Of course, the majority of American women voted for him:  Obama garnered 56% of the Women’s vote.  

But now, many of his female supporters realized he is not what they thought. 

Many women thought he was the anti-war guy, the peacemaker.  For crying out loud, my mother would say, he was given a down payment on peace by the Nobel Committee.   Now, will the Scandinavians ask for it back?  

This president of hope and Change plans to send 30,000 more troops to continue this occupation. And so more and more Americans and Afghanis will die—from bombs on the road and drones in the air. 

Back in 2008, many feminist-minded democratic- women I talked to struggled:

          1). Should they support the woman candidate even though she had voted for the Iraq War,

OR
          2). Should they stand behind the man who voted against these offshore debacles? 

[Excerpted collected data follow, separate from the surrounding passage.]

(** C2: no name of a certificate of a validated path (self-issued issuers
    aside) lies under a subtree that the anchor or a certificate above it
    excludes; and a name whose form was never emptied by the intersections
    above it lies, for each of those constraints with a permitted subtree of
    its form, under one of them. *)
Theorem validate_path_names_sound chain anchors policy verifier vp
    (Hv : validate_path chain anchors policy verifier = Ok vp) i c
    (Hc : chain !! i = Some c) (Hi : i = 0 ∨ is_self_issued_cert c = false) :
  ∃ a san, anchors !! anchor_index vp = Some a ∧ ext_is c OID_SUBJECT_ALT_NAME san ∧
    ∀ n, n ∈ constrained_names c san →
      (∀ nc x st, nc ∈ option_list (anchor_name_constraints a) ++ ncs_above chain i →
         excluded_subtrees nc = Some x → st ∈ x → name_matches_subtree n st = Ok false) ∧
      ((∀ j, j < length (ncs_above chain i) → not_emptied
          (foldl (λ s nc, updated nc s) (init_state chain a policy)
             (take j (ncs_above chain i))) n) →
       ∀ nc p, nc ∈ option_list (anchor_name_constraints a) ++ ncs_above chain i →
         permitted_subtrees nc = Some p → has_form p n → under p n).
Proof.
  destruct (validate_path_walk _ _ _ _ _ Hv) as (a & t & Ha & Hw & _).
  destruct (chain_walk_names policy verifier chain a t Hw i c Hc Hi) as (san & Hsan & Hn).
  exists a, san. split_and!; [done..|]. intros n Hin. specialize (Hn n Hin).
  destruct (nc_fold_excluded (ncs_above chain i) (init_state chain a policy) n) as [Hx Hxs];
    [exact (proj1 Hn)|]. split.
  - intros nc x st [Hnc|Hnc]%elem_of_app He Hst; [|by eapply Hxs].
    apply elem_of_option_list in Hnc. apply Hx. unfold init_state. rewrite Hnc. cbn.
    by rewrite He.
  - intros Hne. destruct (nc_fold_allowed (ncs_above chain i) (init_state chain a policy) n)
      as [[_ Hp] Hps]; [apply init_state_nc_wf|done|done|].
    intros nc p [Hnc|Hnc]%elem_of_app Hperm Hf.
    + apply elem_of_option_list in Hnc. unfold init_state in Hp. rewrite Hnc in Hp.
      cbn in Hp. rewrite Hperm in Hp. apply (Hp p eq_refl), constrain_types_spec. by right.
    + by apply (Hps nc Hnc).
Qed.

(** C3: with an explicit policy required from the start a validated path
    carries a policy tree; the tree of a validated path has no node deeper
    than the chain, a node for the leaf, no dead branch, and at depth 1 only
    anyPolicy or policies of the user's set when one is given. *)
Theorem validate_path_policy chain anchors policy verifier vp
    (Hv : validate_path chain anchors policy verifier = Ok vp) :
  (initial_explicit_policy policy = true → valid_policy_tree vp ≠ None) ∧
  ∀ tr, valid_policy_tree vp = Some tr → ∃ t, tr = policy_tree_node <$> t ∧
    tree_wf (length chain) t ∧ tree_live (length chain) t ∧
    (initial_policy_set policy ≠ [] → ∀ nd, nd ∈ t → depth nd = 1 →
       valid_policy nd = OID_ANY_POLICY ∨ valid_policy nd ∈ initial_policy_set policy).
Proof.
  assert (chain ≠ []) as Hne by (apply validate_path_Ok in Hv as [[] _]; done).
  destruct (validate_path_walk _ _ _ _ _ Hv) as (a & t & _ & Hw & ->).
  destruct (chain_walk_policy policy verifier chain a t Hne Hw) as [Hex Htr]. split.
  - intros He. destruct t; [done|]. by destruct (Hex He).
  - intros tr. destruct t as [t|]; [|done]. intros [= <-]. exists t.
    split; [done|]. by apply Htr.
Qed.

(** C4: validation succeeds exactly when the inputs are valid and some
    eligible anchor (by name, and by key for a self-issued last certificate)
    has a walk that succeeds; it then returns the first such anchor, the
    leaf's data, the depth and the policy tree of that walk. *)
Theorem validate_path_anchor chain anchors policy verifier vp :
  validate_path chain anchors policy verifier = Ok vp ↔
  inputs_ok chain anchors policy ∧
  ∃ lc leaf i a t, last chain = Some lc ∧ chain !! 0 = Some leaf ∧ anchors !! i = Some a ∧
    anchor_eligible lc a = true ∧ chain_walk chain a policy verifier = Ok t ∧
    (∀ j b, j < i → anchors !! j = Some b → anchor_eligible lc b = true →
       ∃ e, chain_walk chain b policy verifier = Err e) ∧
    vp = {| anchor_index := i; path_depth := length chain - 1;
            leaf_subject := subject (tbs_certificate leaf);
            leaf_issuer := issuer (tbs_certificate leaf);
            leaf_serial := serial_number (tbs_certificate leaf);
            leaf_spki := subject_public_key_info (tbs_certificate leaf);
            valid_policy_tree := fmap (M:=list) policy_tree_node <$> t |}.
Proof.
  rewrite validate_path_Ok. setoid_rewrite try_anchors_Ok. cbn [Nat.add].
  setoid_rewrite validated_path_Ok. split.
  - intros (Hin & lc & Hlc & i & a & t & ? & ? & ? & (leaf & ? & ?) & ?).
    split; [done|]. by exists lc, leaf, i, a, t.
  - intros (Hin & lc & leaf & i & a & t & ? & ? & ? & ? & ? & ? & ?).
    split; [done|]. exists lc. split; [done|]. exists i, a, t. split_and!; try done.
    by exists leaf.
Qed.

As women agonized over their Sophie’s choice between women and peace, the Convention finally made the decision.  So during the primaries, it was like the years before WWI, when progressive women were torn between the cause of suffrage and pacifism.

So many of women voted in 2008, thinking they were voting for peace.  That Bush’s martial matched set of Iraq and Afghanistan would be cast off like last years look.  Iraq is starting to wind down, although not as fast as many hoped.  But that’s only half of the covenant many made in the voting booth. 

It’s not just my sister who’s mad about what she sees as a broken promise: polling this week by ABC showed that 51% women want a small training-only mission if  additional troops are sent to Afghanistan.  Another CBS poll from November revealed that only 32% Americans wanted an increase in troops.  American women don’t want to send more soldiers into combat.

And if my sister feels let down, what about the other millions of women who voted for him—dreamed about him and his reign over a new America.  A New York Times article back in January revealed that many women had a dream of Barack Obama.  What does he do now in their dreams address the troops over and over and over again.  And then, I wonder about the young woman called Obama girl, how is she feeling now?

My sister is a grown woman she’ll get over it.  Anyway she loves her husband.  But I don’t think she’ll fall for a politician again.